I wreszcie punkt szósty.
Ocenianie uczniów ma umożliwić nauczycielom doskonalenia organizacji i metod pracy dydaktyczno-wychowawczej.
Taki bym powiedziała punkt widmo. Konia z rzędem temu, kto spotkał w swoim życiu nauczyciela, który stanął przed klasą i powiedział: "słuchajcie, przyjrzałam się ocenom, jakie ostatnio wam wystawiłam i doszłam do wniosku, że chyba coś jest nie tak z moimi metodami nauczania. Chciałabym je zmienić, żeby lepiej do was docierać z materiałem. Czego wam na moich lekcjach brakuje? W czym powinnam się podszkolić? Jak inaczej mogłabym organizować moje zajęcia? Macie jakieś propozycje?"
No błagam, czy osoba, która to pisała, była chociaż raz w szkole?

Moim zdaniem wszystko to dobro, które przypisuje się ocenie (informowanie, motywowanie, udzielanie wskazówek) jest, dość skutecznym niestety, sposobem na ukrycie faktu, że ocena to kontrola. To między innymi dzięki ocenie system się trzyma i ma się całkiem dobrze. Oceniając uzależniamy drugą osobę od nas, od naszej opinii, naszej decyzji, naszych poglądów i naszych standardów. Człowiek, któremu kazano wierzyć, że ocena jest czymś ważnym i czymś, o co trzeba zabiegać, bez oceny czuje się zagubiony. Taki człowiek musi wiedzieć, jak wypadł, chce mieć pewność, czy aby nie popełnił błędu i czy nie kwalifikuje się do poprawki. Sam tego nie zrobi. Pracując dla ocen musi mieć obok siebie oceniającego, nie wolno samemu siebie oceniać, przecież taka ocena nie liczy się do średniej.
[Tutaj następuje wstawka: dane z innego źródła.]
(* ===== verification/Crc32.v ===== *)
(** libmariadb/mariadb_stmt.c, lines 4476 to 4583: the CRC-32C of packet payloads and
    statement texts, in the portable form (crc64_sse42_manually); on x86 processors
    with SSE 4.2 the dispatcher takes the crc32 instruction instead, which is defined
    by the same polynomial.

    The routine is proved equal to the bit-by-bit division by the reversed polynomial
    0x82f63b78. *)

From stdpp Require Import tactics.
From S2P Require Import Prelude CrcBits.
Import CrcBits.

Module Crc32.

Definition crc32tab : list Z :=
  [ 0x00000000; 0xf26b8303; 0xe13b70f7; 0x1350f3f4; 0xc79a971f; 0x35f1141c; 0x26a1e7e8; 0xd4ca64eb;
   0x8ad958cf; 0x78b2dbcc; 0x6be22838; 0x9989ab3b; 0x4d43cfd0; 0xbf284cd3; 0xac78bf27; 0x5e133c24;
   0x105ec76f; 0xe235446c; 0xf165b798; 0x030e349b; 0xd7c45070; 0x25afd373; 0x36ff2087; 0xc494a384;
   0x9a879fa0; 0x68ec1ca3; 0x7bbcef57; 0x89d76c54; 0x5d1d08bf; 0xaf768bbc; 0xbc267848; 0x4e4dfb4b;
   0x20bd8ede; 0xd2d60ddd; 0xc186fe29; 0x33ed7d2a; 0xe72719c1; 0x154c9ac2; 0x061c6936; 0xf477ea35;
   0xaa64d611; 0x580f5512; 0x4b5fa6e6; 0xb93425e5; 0x6dfe410e; 0x9f95c20d; 0x8cc531f9; 0x7eaeb2fa;
   0x30e349b1; 0xc288cab2; 0xd1d83946; 0x23b3ba45; 0xf779deae; 0x05125dad; 0x1642ae59; 0xe4292d5a;
   0xba3a117e; 0x4851927d; 0x5b016189; 0xa96ae28a; 0x7da08661; 0x8fcb0562; 0x9c9bf696; 0x6ef07595;
   0x417b1dbc; 0xb3109ebf; 0xa0406d4b; 0x522bee48; 0x86e18aa3; 0x748a09a0; 0x67dafa54; 0x95b17957;
   0xcba24573; 0x39c9c670; 0x2a993584; 0xd8f2b687; 0x0c38d26c; 0xfe53516f; 0xed03a29b; 0x1f682198;
   0x5125dad3; 0xa34e59d0; 0xb01eaa24; 0x42752927; 0x96bf4dcc; 0x64d4cecf; 0x77843d3b; 0x85efbe38;
   0xdbfc821c; 0x2997011f; 0x3ac7f2eb; 0xc8ac71e8; 0x1c661503; 0xee0d9600; 0xfd5d65f4; 0x0f36e6f7;
   0x61c69362; 0x93ad1061; 0x80fde395; 0x72966096; 0xa65c047d; 0x5437877e; 0x4767748a; 0xb50cf789;
   0xeb1fcbad; 0x197448ae; 0x0a24bb5a; 0xf84f3859; 0x2c855cb2; 0xdeeedfb1; 0xcdbe2c45; 0x3fd5af46;
   0x7198540d; 0x83f3d70e; 0x90a324fa; 0x62c8a7f9; 0xb602c312; 0x44694011; 0x5739b3e5; 0xa55230e6;
   0xfb410cc2; 0x092a8fc1; 0x1a7a7c35; 0xe811ff36; 0x3cdb9bdd; 0xceb018de; 0xdde0eb2a; 0x2f8b6829;
   0x82f63b78; 0x709db87b; 0x63cd4b8f; 0x91a6c88c; 0x456cac67; 0xb7072f64; 0xa457dc90; 0x563c5f93;
   0x082f63b7; 0xfa44e0b4; 0xe9141340; 0x1b7f9043; 0xcfb5f4a8; 0x3dde77ab; 0x2e8e845f; 0xdce5075c;
   0x92a8fc17; 0x60c37f14; 0x73938ce0; 0x81f80fe3; 0x55326b08; 0xa759e80b; 0xb4091bff; 0x466298fc;
   0x1871a4d8; 0xea1a27db; 0xf94ad42f; 0x0b21572c; 0xdfeb33c7; 0x2d80b0c4; 0x3ed04330; 0xccbbc033;
   0xa24bb5a6; 0x502036a5; 0x4370c551; 0xb11b4652; 0x65d122b9; 0x97baa1ba; 0x84ea524e; 0x7681d14d;
   0x2892ed69; 0xdaf96e6a; 0xc9a99d9e; 0x3bc21e9d; 0xef087a76; 0x1d63f975; 0x0e330a81; 0xfc588982;
   0xb21572c9; 0x407ef1ca; 0x532e023e; 0xa145813d; 0x758fe5d6; 0x87e466d5; 0x94b49521; 0x66df1622;
   0x38cc2a06; 0xcaa7a905; 0xd9f75af1; 0x2b9cd9f2; 0xff56bd19; 0x0d3d3e1a; 0x1e6dcdee; 0xec064eed;
   0xc38d26c4; 0x31e6a5c7; 0x22b65633; 0xd0ddd530; 0x0417b1db; 0xf67c32d8; 0xe52cc12c; 0x1747422f;
   0x49547e0b; 0xbb3ffd08; 0xa86f0efc; 0x5a048dff; 0x8ecee914; 0x7ca56a17; 0x6ff599e3; 0x9d9e1ae0;
   0xd3d3e1ab; 0x21b862a8; 0x32e8915c; 0xc083125f; 0x144976b4; 0xe622f5b7; 0xf5720643; 0x07198540;
   0x590ab964; 0xab613a67; 0xb831c993; 0x4a5a4a90; 0x9e902e7b; 0x6cfbad78; 0x7fab5e8c; 0x8dc0dd8f;
   0xe330a81a; 0x115b2b19; 0x020bd8ed; 0xf0605bee; 0x24aa3f05; 0xd6c1bc06; 0xc5914ff2; 0x37faccf1;
   0x69e9f0d5; 0x9b8273d6; 0x88d28022; 0x7ab90321; 0xae7367ca; 0x5c18e4c9; 0x4f48173d; 0xbd23943e;
   0xf36e6f75; 0x0105ec76; 0x12551f82; 0xe03e9c81; 0x34f4f86a; 0xc69f7b69; 0xd5cf889d; 0x27a40b9e;
   0x79b737ba; 0x8bdcb4b9; 0x988c474d; 0x6ae7c44e; 0xbe2da0a5; 0x4c4623a6; 0x5f16d052; 0xad7d5351 ].

(** The index uses a (signed) [char]; the accumulator has 64 bits. *)
Definition crc64_byte (crc b : Z) : cres Z :=
  t ← of_option (crc32tab !! Z.to_nat (Z.land (Z.lxor crc (s8 b)) 0xff));
  Ret (Z.lxor t (Z.shiftr crc 8)).

(** [for (i = 0; i < len; ++i)], from [buf + i]. *)
Fixpoint crc64_loop (crc : Z) (buf : bytes) (i : Z) (len : nat) : cres Z :=
  match len with
  | O => Ret crc
  | S len' => b ← load buf i; crc ← crc64_byte crc b; crc64_loop crc buf (i + 1) len'
  end.

Definition crc64_sse42_manually (crc : Z) (buf : bytes) (i len : Z) : cres Z :=
  crc64_loop crc buf i (Z.to_nat len).

Definition ob_crc32 (crc : Z) (buf : bytes) (i len : Z) : cres Z :=
  crc64 ← crc64_sse42_manually crc buf i len;
  Ret (Z.land crc64 0xffffffff).

Definition ob_crc64 (crc : Z) (buf : bytes) (i len : Z) : cres Z := crc64_sse42_manually crc buf i len.

(** * Correctness *)

#[export] Instance crc32_poly : CrcPoly 32 0x82f63b78.
Proof. split; [lia|split; simpl; lia|reflexivity]. Qed.

Abbreviation crc32_bits := (CrcBits.crc_bits 0x82f63b78).
Abbreviation crc32_ref := (CrcBits.crc_ref 0x82f63b78).

Lemma crc32_table : crc_table 0x82f63b78 crc32tab.
Proof.
  intros n Hn.
  assert (forallb (fun k => bool_decide (crc32tab !! k = Some (crc32_bits 8 (Z.of_nat k))))
            (seq 0 256) = true) as H by (vm_compute; reflexivity).
  rewrite forallb_forall in H. specialize (H n). rewrite bool_decide_eq_true in H.
  apply H, in_seq. lia.
Qed.

(** The sign of the character does not reach the index. *)
Lemma index_unsigned crc b : Z.land (Z.lxor crc (s8 b)) 0xff = Z.land (Z.lxor crc b) 0xff.
Proof.
  change 0xff with (Z.ones 8). rewrite !Z.land_ones by lia. fold (wrap 8 (Z.lxor crc (s8 b))) (wrap 8 (Z.lxor crc b)).
  apply Z.bits_inj'. intros i Hi. rewrite !testbit_wrap, !Z.lxor_spec by lia.
  destruct (Z.ltb_spec i 8); [|done]. rewrite !andb_true_l. f_equal.
  pose proof (f_equal (fun z => Z.testbit z i) (wrap_swrap 8 b ltac:(lia))) as E. simpl in E.
  rewrite !testbit_wrap in E by lia. destruct (Z.ltb_spec i 8); [done|lia].
Qed.

Lemma crc64_byte_ref crc b :
  uint 32 crc -> is_byte b ->
  crc64_byte crc b = Ret (crc32_bits 8 (Z.lxor crc b)) /\ uint 32 (crc32_bits 8 (Z.lxor crc b)).
Proof.
  intros Hc Hb. destruct (table_step 0x82f63b78 _ crc b crc32_table Hc Hb) as (t & Ht & Heq & Hu).
  split; [|done]. unfold crc64_byte. rewrite index_unsigned, Ht. cbn [of_option].
  by rewrite bind_ret, Z.lxor_comm, Heq.
Qed.

Lemma crc64_loop_ref buffer : forall bs crc i,
  uint 32 crc -> all_bytes bs -> load_bytes buffer i (length bs) = Ret bs ->
  crc64_loop crc buffer i (length bs) = Ret (crc32_ref crc bs) /\ uint 32 (crc32_ref crc bs).
Proof.
  induction bs as [|b bs IH]; intros crc i Hc Hbs Hl; [done|]. cbn [length load_bytes crc64_loop] in Hl |- *.
  apply Forall_cons in Hbs as [Hb Hbs]. apply bind_Ret_inv in Hl as (b' & Hb' & Hl).
  apply bind_Ret_inv in Hl as (bs' & Hbs' & [= -> ->]).
  destruct (crc64_byte_ref crc b Hc Hb) as [E Hu]. rewrite Hb', bind_ret, E, bind_ret. by apply IH.
Qed.

Lemma ob_crc32_range crc buffer i n bs :
  uint 32 crc -> all_bytes bs -> n = Z.of_nat (length bs) -> load_bytes buffer i (length bs) = Ret bs ->
  ob_crc32 crc buffer i n = Ret (crc32_ref crc bs).
Proof.
  intros Hc Hbs -> Hl. unfold ob_crc32, crc64_sse42_manually. rewrite Nat2Z.id.
  destruct (crc64_loop_ref buffer bs crc i Hc Hbs Hl) as [-> Hu]. rewrite bind_ret.
  change 0xffffffff with (Z.ones 32). rewrite Z.land_ones by lia. f_equal. by apply wrap_small.
Qed.

Lemma crc32_ref_uint crc bs : uint 32 crc -> all_bytes bs -> uint 32 (crc32_ref crc bs).
Proof. apply (crc_ref_uint (w := 32)); exact _. Qed.

(** C26: on any readable range of bytes the payload checksum is the remainder that
    bit-by-bit division by the Castagnoli polynomial gives, whatever the sign of the
    characters, and the 64-bit accumulator never leaves 32 bits. *)
Theorem ob_crc32_correct crc buffer i bs :
  uint 32 crc -> all_bytes bs -> load_bytes buffer i (length bs) = Ret bs ->
  ob_crc32 crc buffer i (Z.of_nat (length bs)) = Ret (crc32_ref crc bs) /\
  ob_crc64 crc buffer i (Z.of_nat (length bs)) = Ret (crc32_ref crc bs) /\ uint 32 (crc32_ref crc bs).
Proof.
  intros Hc Hbs Hl. destruct (crc64_loop_ref buffer bs crc i Hc Hbs Hl) as [E Hu].
  split; [by apply ob_crc32_range|]. split; [|done].
  unfold ob_crc64, crc64_sse42_manually. by rewrite Nat2Z.id.
Qed.

Lemma ob_crc32_correct_witness :
  ob_crc32 0 [9; 200; 50; 51; 9] 1 3 = Ret (crc32_ref 0 [200; 50; 51]).
Proof.
  apply (ob_crc32_correct 0 [9; 200; 50; 51; 9] 1 [200; 50; 51]);
    [split; simpl; lia|repeat constructor; simpl; lia|reflexivity].
Defined.

End Crc32.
Uch, gdyby to ode mnie zależało, wywaliłabym wszelkie oceny ze szkół. Wszystkie. Nie tylko te cyfrowe czy procentowe, ale też te, które podobno są ocenami lepszymi - wszystkie te oceny opisowe, oceny kształtujące, rysunki, drabinki, schody i słoneczka. Wszystko. Bym. Usunęła. A potem poprosiłabym, żebyście moim uczniom dali parę lat - tak tyle, żeby jedno pokolenie bez ocen w szkole zdążyło z tej szkoły wyjść i zacząć samodzielnie żyć. I byśmy zobaczyli, jak im idzie.